Galileo Galilei “Meglio è una piccola verità, che una grande bugia”

Albert Einstein “Non penso mai al futuro. Arriva così presto.”

Giovani artisti italiani e olandesi a l’Aja

Postato da on mag 24th, 2011 e file sotto Primo Piano. You can follow any responses to this entry through the RSS 2.0. You can leave a response or trackback to this entry

Grande successo per il concerto organizzato per le celebrazioni dei 150 anni dell’Unita’ Italia e realizzato presso la sede de L’Aja dell’EPO (European Patent Office), il 12 maggio scorso. L’occasione e’ stata studiata anche per rafforzare le relazioni con i numerosi professionisti italiani che operano preso l’EPO e per porre le basi per sviluppare future iniziative promozionali per il Sistema Paese per promuovere il comparto delle tecnologie e la capacita’ d’innovazione del nostro sistema industriale.
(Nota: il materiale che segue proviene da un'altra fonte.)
(** * watch_build.py: the asset verification cache and the build trigger

    A shallow embedding of [watch_build.py] (the file watcher of the Arc
    Spirits Tabletop Simulator mod) and the proofs of the properties its
    specification states about it.

    Conventions of the embedding.
    - A Python [str] is a Rocq [string], read as the UTF-8 bytes of the text:
      prefix, substring and ordering tests agree with Python's on code points.
    - A Python [float] is a binary64 [float] of the kernel, so the arithmetic
      of the debouncer is the one Python performs.
    - A value decoded by [json.loads] is a [json] tree; a [dict] keeps its
      items in insertion order.
    - Everything outside the process (the network, the clock, the file
      system, child processes, the GUI automation modules) is read from a
      [world] record; what the program does to the outside is recorded as a
      list of [event]s.
    - A function that can raise returns an [outcome]; only subclasses of
      [Exception] are modelled ([KeyboardInterrupt] is not). *)

From Stdlib Require Import ZArith Floats String Ascii List Bool Lia.
From stdpp Require Import gmap strings list sorting.

Local Open Scope string_scope.

(** ** Python strings *)

Module PyStr.

(** [s.startswith(prefix)] *)
Definition startswith (s prefix : string) : bool := String.prefix prefix s.

(** [sub in s] *)
Fixpoint contains (sub s : string) : bool :=
  String.prefix sub s ||
  match s with
  | EmptyString => false
  | String _ s' => contains sub s'
  end.

(** [s.endswith(suffix)] *)
Fixpoint endswith (s suffix : string) : bool :=
  String.eqb s suffix ||
  match s with
  | EmptyString => false
  | String _ s' => endswith s' suffix
  end.

(** [s[i:]] for [0 <= i] *)
Fixpoint drop (i : nat) (s : string) : string :=
  match i, s with
  | O, _ => s
  | S i', String _ s' => drop i' s'
  | S _, EmptyString => EmptyString
  end.

(** [s.rfind(c)] for a one-character [c]: the highest index, or [-1]. *)
Fixpoint rfind_from (c : ascii) (s : string) (i last : Z) : Z :=
  match s with
  | EmptyString => last
  | String a s' => rfind_from c s' (i + 1) (if Ascii.eqb a c then i else last)
  end.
L’iniziativa e’ stata curata dalla sezione musicale del “Club Italia” costituito all’interno dell’EPO, e prevedeva un programma di brani musicali e vocali di compositori italiani, o fortemente ispirati dalla tradizione musicale italiana, che hanno preceduto, accompagnato e seguito il Risorgimento, eseguiti da giovani artisti italiani e olandesi.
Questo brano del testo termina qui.